LONDON, Oct 18 (IFR) - Interest rate options have started a voluntary shift onto electronic platforms as Garda Capital Partners completed the first fully electronic swaption trade on Tradeweb’s swap execution facility.
The alternative asset manager, which aims to provide uncorrelated fixed income investment strategies, completed the electronic swaptions trade at the end of September.
Eight swap dealers are now live on the platform with another four in the process of joining.
Sean Hu, portfolio manager at Garda Capital Partners, said Tradeweb’s platform delivered valuable two-way price transparency and efficient execution for swaptions trades.
“Electronic trading has increased our operational efficiency with vanilla rates derivatives, and it’s a logical step to benefit from the same advantages with our swaptions business.”
Swaptions allow investors to trade interest rate volatility. They can be traded on the venue using the request-for-quote protocol that puts multiple liquidity providers in competition, or traders can access two-way markets with request-for-market functionality.
“Our electronic workflow for swaptions offers a significant step forward with more efficient and transparent price discovery by utilising TW SEF’s leading technology and network,” said Billy Hult, president of Tradeweb. “Clients who utilise Tradeweb will benefit from a streamlined experience that allows them to access more competitive pricing quickly and easily.”

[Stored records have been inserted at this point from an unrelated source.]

Definition base_name (base : BaseRole.t) : string :=
  match base with
  | BaseRole.Coordinator => "coordinator"
  | BaseRole.Worker => "worker"
  | BaseRole.Observer => "observer"
  end.

(** One turn of the loop over the resolved roles. *)
Definition add_role (acc : gmap string (gset SignalType.t) * gmap string string)
    (entry : string * ResolvedRole) : gmap string (gset SignalType.t) * gmap string string :=
  let '(signal_emit_sets, role_bases) := acc in
  let '(name, resolved) := entry in
  let base := base_name (rr_base resolved) in
  (<[name := default ∅ (signal_emit_sets !! base)]> signal_emit_sets, <[name := base]> role_bases).

Definition new `{HashOrder} (taxonomy : Taxonomy.t) : t :=
  let permission_matrix :=
    fold_left (λ s row, {[(er_sender_role row, er_envelope_type row, er_receiver_role row)]} ∪ s)
      (Taxonomy.envelope_permissions taxonomy) ∅ in
  let signal_emit_sets :=
    <["observer" := observer_emit_set]> (<["worker" := worker_emit_set]>
      (<["coordinator" := coordinator_emit_set]> ∅)) in
  let role_bases :=
    <["observer" := "observer"]> (<["worker" := "worker"]> (<["coordinator" := "coordinator"]> ∅)) in
  let '(signal_emit_sets, role_bases) :=
    fold_left add_role (hash_iter (Taxonomy.resolved_roles taxonomy)) (signal_emit_sets, role_bases) in
  Mk permission_matrix (Taxonomy.checkpoint_types taxonomy) signal_emit_sets role_bases ∅.

Definition allows (self : t) (sender envelope_type receiver : string) : bool :=
  bool_decide ((sender, envelope_type, receiver) ∈ permission_matrix self).

Definition matrix_allows (self : t) (sender envelope_type receiver : string) : bool :=
  if allows self sender envelope_type receiver then true else
  let sender_base := role_bases self !! sender in
  let receiver_base := role_bases self !! receiver in
  if match sender_base with
     | Some sb =>
         allows self sb envelope_type receiver
         || match receiver_base with Some rb => allows self sb envelope_type rb | None => false end
     | None => false
     end then true else
  match receiver_base with Some rb => allows self sender envelope_type rb | None => false end.

Definition sends (target : WorkspaceId) (r : PortRight) : bool :=
  bool_decide (pr_target r = target)
  && match pr_right_type r with PortRightType.Send | PortRightType.SendOnce => true | _ => false end.

Definition has_send_right (self : t) (holder target : WorkspaceId) : bool :=
  match port_rights self !! holder with
  | Some rights => existsb (sends target) rights
  | None => false
  end.

Definition check_envelope_send (self : t) (sender_role envelope_type receiver_role : string)
    (sender_workspace receiver_workspace : WorkspaceId) (origin : EnvelopeOrigin.t)
    : result unit PermissionDenied :=
  if decide (origin = EnvelopeOrigin.Human) then Ok tt
  else if negb (matrix_allows self sender_role envelope_type receiver_role)
  then Err (NotInPermissionMatrix "§5.5")
  else if negb (has_send_right self sender_workspace receiver_workspace)
  then Err (NoPortRight "§5.6")
  else Ok tt.

Definition check_checkpoint_create (self : t) (role checkpoint_type : string)
    : result unit PermissionDenied :=
  if match checkpoint_table self !! checkpoint_type with
     | Some permitted =>
         bool_decide (role ∈ permitted)
         || match role_bases self !! role with Some base => bool_decide (base ∈ permitted) | None => false end
     | None => false
     end then Ok tt else Err (CheckpointTypeNotPermitted "§7.2").

Definition check_signal_emit (self : t) (role : string) (signal_type : SignalType.t)
    : result unit PermissionDenied :=
  if match signal_emit_sets self !! role with
     | Some emit_set => bool_decide (signal_type ∈ emit_set)
     | None => false
     end then Ok tt else Err (SignalTypeNotPermitted "§5.2").

Definition evaluate (self : t) (action : Action) : result unit PermissionDenied :=
  match action with
  | SendEnvelope sender ty receiver from to origin =>
      check_envelope_send self sender ty receiver from to origin
  | CreateCheckpointAction role ty => check_checkpoint_create self role ty
  | EmitSignalAction role ty => check_signal_emit self role ty
  end.

Definition with_rights (rights : gmap string (list PortRight)) (self : t) : t :=
  Mk (permission_matrix self) (checkpoint_table self) (signal_emit_sets self) (role_bases self) rights.

Definition grant_port_right (self : t) (right : PortRight) : t :=
  with_rights (push_entry (pr_holder right) right (port_rights self)) self.

Definition revoke_port_right (self : t) (holder target : WorkspaceId) (right_type : PortRightType.t) : t :=
  with_rights (retain_at (λ r, ¬ (pr_target r = target ∧ pr_right_type r = right_type)) holder
                 (port_rights self)) self.

(** [rights.remove(rights.iter().position(p)?)] *)
Fixpoint remove_first (p : PortRight → bool) (l : list PortRight) : option (list PortRight) :=
  match l with
  | [] => None
  | r :: l => if p r then Some l else cons r <$> remove_first p l
  end.

Definition is_once (target : WorkspaceId) (r : PortRight) : bool :=
  bool_decide (pr_target r = target ∧ pr_right_type r = PortRightType.SendOnce).

Definition consume_send_once (self : t) (holder target : WorkspaceId) : t * bool :=
  match rights ← port_rights self !! holder; remove_first (is_once target) rights with
  | Some rights => (with_rights (<[holder := rights]> (port_rights self)) self, true)
  | None => (self, false)
  end.
End PermissionEngine.

(** ** Decisions *)

Definition base_emit_set (b : BaseRole.t) : gset SignalType.t :=
  match b with
  | BaseRole.Coordinator => coordinator_emit_set
  | BaseRole.Worker => worker_emit_set
  | BaseRole.Observer => observer_emit_set
  end.

(** The base role a name stands for: a base name itself, or a derived role's base. *)
Definition base_of_role (t : Taxonomy.t) (role : string) : option BaseRole.t :=
  if decide (role = "coordinator") then Some BaseRole.Coordinator
  else if decide (role = "worker") then Some BaseRole.Worker
  else if decide (role = "observer") then Some BaseRole.Observer
  else rr_base <$> Taxonomy.resolved_roles t !! role.

(** The names under which a role may be listed: its own and its base's. *)
Definition stands_for (t : Taxonomy.t) (role name : string) : Prop :=
  name = role ∨ ∃ b, base_of_role t role = Some b ∧ name = PermissionEngine.base_name b.

Inductive right_op :=
| GrantRight (right : PortRight)
| RevokeRight (holder target : WorkspaceId) (right_type : PortRightType.t)
| ConsumeOnce (holder target : WorkspaceId).

Definition right_step (e : PermissionEngine.t) (op : right_op) : PermissionEngine.t * bool :=
  match op with
  | GrantRight pr => (PermissionEngine.grant_port_right e pr, false)
  | RevokeRight holder target ty => (PermissionEngine.revoke_port_right e holder target ty, false)
  | ConsumeOnce holder target => PermissionEngine.consume_send_once e holder target
  end.

Fixpoint right_run (e : PermissionEngine.t) (ops : list right_op) : PermissionEngine.t * list bool :=
  match ops with
  | [] => (e, [])
  | op :: ops => let '(e, b) := right_step e op in let '(e, bs) := right_run e ops in (e, b :: bs)
  end.

Definition same_tables (e e' : PermissionEngine.t) : Prop :=
  PermissionEngine.permission_matrix e = PermissionEngine.permission_matrix e'
  ∧ PermissionEngine.checkpoint_table e = PermissionEngine.checkpoint_table e'
  ∧ PermissionEngine.signal_emit_sets e = PermissionEngine.signal_emit_sets e'
  ∧ PermissionEngine.role_bases e = PermissionEngine.role_bases e'.

Lemma right_step_tables e op : same_tables (right_step e op).1 e.
Proof.
  destruct op; [done|done|]. cbn. unfold PermissionEngine.consume_send_once. by destruct (_ ≫= _).
Qed.

Lemma right_run_tables e ops : same_tables (right_run e ops).1 e.
Proof.
  revert e. induction ops as [|op ops IH]; intros e; [done|]. cbn [right_run].
  pose proof (right_step_tables e op) as Hs. destruct (right_step e op) as [e1 b].
  specialize (IH e1). destruct (right_run e1 ops). cbn in *. unfold same_tables in *.
  destruct IH as (-> & -> & -> & ->). exact Hs.
Qed.

Lemma add_roles_spec l E B E' B' :
  NoDup l.*1 → (∀ n, n ∈ l.*1 → n ∉ BASE_ROLES) →
  (∀ b, E !! PermissionEngine.base_name b = Some (base_emit_set b)) →
  fold_left PermissionEngine.add_role l (E, B) = (E', B') →
  (∀ r role, (r, role) ∈ l → E' !! r = Some (base_emit_set (rr_base role))
                             ∧ B' !! r = Some (PermissionEngine.base_name (rr_base role)))
  ∧ (∀ r, r ∉ l.*1 → E' !! r = E !! r ∧ B' !! r = B !! r).
Proof.
  revert E B. induction l as [|[n role] l IH]; intros E B Hnd Hbase HE Hf.
  { cbn in Hf. injection Hf as <- <-. split; [set_solver|done]. }
  cbn [fold_left PermissionEngine.add_role] in Hf. rewrite HE in Hf. cbn [default] in Hf.
  rewrite fmap_cons, NoDup_cons in Hnd. destruct Hnd as [Hn Hnd]. cbn [fst] in Hn.
  apply IH in Hf as [Hin Hout]; [|done|set_solver|].
  - split.
    + intros r role' [[= -> ->] | Hr]%elem_of_cons; [|by apply Hin].
      destruct (Hout n Hn) as [-> ->]. by rewrite !lookup_insert_eq.
    + intros r Hr. rewrite fmap_cons, not_elem_of_cons in Hr. destruct Hr as [Hne Hr].
      destruct (Hout r Hr) as [-> ->]. cbn in Hne. by rewrite !lookup_insert_ne.
  - intros b. rewrite lookup_insert_ne; [apply HE|]. intros ->.
    apply (Hbase (PermissionEngine.base_name b)); [cbn; left|]. destruct b; cbn; set_solver.
Qed.

Lemma decide_swap {A} (x y : string) (a b : A) :
  (if decide (x = y) then a else b) = (if decide (y = x) then a else b).
Proof. by repeat case_decide; subst. Qed.

Lemma new_tables `{HashOrder} t role :
  (∀ name, name ∈ BASE_ROLES → Taxonomy.resolved_roles t !! name = None) →
  PermissionEngine.role_bases (PermissionEngine.new t) !! role
    = PermissionEngine.base_name <$> base_of_role t role
  ∧ PermissionEngine.signal_emit_sets (PermissionEngine.new t) !! role
    = base_emit_set <$> base_of_role t role.
Proof.
  intros Hfresh. unfold PermissionEngine.new.
  destruct (fold_left _ _ _) as [E B] eqn:Hf.
  apply add_roles_spec in Hf as [Hin Hout]; [|apply hash_iter_NoDup| |by intros []].
  2: { intros n ([n' role'] & -> & Hn)%list_elem_of_fmap Hb.
       apply elem_of_hash_iter in Hn. cbn in Hb. rewrite Hfresh in Hn; done. }
  cbn [PermissionEngine.role_bases PermissionEngine.signal_emit_sets].
  destruct (Taxonomy.resolved_roles t !! role) as [r|] eqn:Hr.
  - pose proof (Hin role r) as Hin'. rewrite elem_of_hash_iter in Hin'. destruct (Hin' Hr) as [-> ->].
    unfold base_of_role. rewrite Hr.
    do 3 (rewrite decide_False by (intros ->; rewrite Hfresh in Hr; [done|cbn; set_solver])). done.
  - destruct (Hout role) as [-> ->].
    { intros ([n r] & -> & Hn)%list_elem_of_fmap. apply elem_of_hash_iter in Hn. cbn in Hr. congruence. }
    unfold base_of_role. rewrite Hr.
    rewrite !lookup_insert, lookup_empty, !(decide_swap "coordinator" role), !(decide_swap "worker" role),
      !(decide_swap "observer" role).
    repeat (case_decide; subst; try done).
Qed.

Definition row (sender ty receiver : string) : EnvelopePermissionRow :=
  {| er_sender_role := sender; er_envelope_type := ty; er_receiver_role := receiver |}.

Lemma new_matrix `{HashOrder} t s ty r :
  PermissionEngine.allows (PermissionEngine.new t) s ty r
  ↔ row s ty r ∈ Taxonomy.envelope_permissions t.
Proof.
  unfold PermissionEngine.allows, PermissionEngine.new. destruct (fold_left _ _ _) as [E B].
  cbn [PermissionEngine.permission_matrix]. rewrite bool_decide_spec.
  assert (∀ rows (m : gset (string * string * string)),
    (s, ty, r) ∈ fold_left (λ m w, {[(er_sender_role w, er_envelope_type w, er_receiver_role w)]} ∪ m) rows m
    ↔ (s, ty, r) ∈ m ∨ row s ty r ∈ rows) as Hfold; [|by rewrite Hfold; set_solver].
  intros rows. induction rows as [|w rows IH]; intros m; cbn [fold_left]; [set_solver|].
  rewrite IH, elem_of_union, elem_of_singleton, elem_of_cons.
  assert ((s, ty, r) = (er_sender_role w, er_envelope_type w, er_receiver_role w) ↔ row s ty r = w) as ->;
    [|tauto].
  destruct w; unfold row; cbn. split; [by intros [= -> -> ->]|by intros [= -> -> ->]].
Qed.

(** The four lookups of [matrix_allows] cover every pair of names. *)
Lemma matrix_allows_iff e (s ty r : string) :
  PermissionEngine.matrix_allows e s ty r ↔
  ∃ s' r', (s' = s ∨ PermissionEngine.role_bases e !! s = Some s')
           ∧ (r' = r ∨ PermissionEngine.role_bases e !! r = Some r')
           ∧ PermissionEngine.allows e s' ty r'.
Proof.
  unfold PermissionEngine.matrix_allows.
  set (sb := PermissionEngine.role_bases e !! s). set (rb := PermissionEngine.role_bases e !! r).
  split.
  - destruct (PermissionEngine.allows e s ty r) eqn:E1; [intros _; exists s, r; rewrite E1; auto|].
    destruct sb as [sb|], rb as [rb|];
      repeat match goal with |- context [PermissionEngine.allows e ?a ty ?b] =>
        let E := fresh in destruct (PermissionEngine.allows e a ty b) eqn:E;
          [intros _; exists a, b; rewrite E; auto|] end; done.
  - intros (s' & r' & Hs & Hr & Ha%Is_true_true). destruct Hs as [-> | ->], Hr as [-> | ->];
      rewrite Ha, ?orb_true_r; try done;
      repeat match goal with |- context [if ?b then _ else _] => destruct b; try done end.
Qed.

Lemma stands_for_bases `{HashOrder} t role x :
  (∀ name, name ∈ BASE_ROLES → Taxonomy.resolved_roles t !! name = None) →
  stands_for t role x ↔
  x = role ∨ PermissionEngine.role_bases (PermissionEngine.new t) !! role = Some x.
Proof.
  intros Hf. destruct (new_tables t role Hf) as [-> _]. unfold stands_for. apply or_iff_compat_l.
  rewrite fmap_Some. done.
Qed.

The latest addition to Tradeweb’s SEF comes as part of a rapid expansion of the interest rate derivatives platform. Last month, Legal & General Investment Management traded the first inflation swaps on the regulated venue.
Swaptions are not yet mandated by the Commodity Futures Trading Commission to trade on regulated venues, but a voluntary shift towards electronic trading is being driven by optimised execution that includes automated audit trail and integration with risk management and other post-trade systems.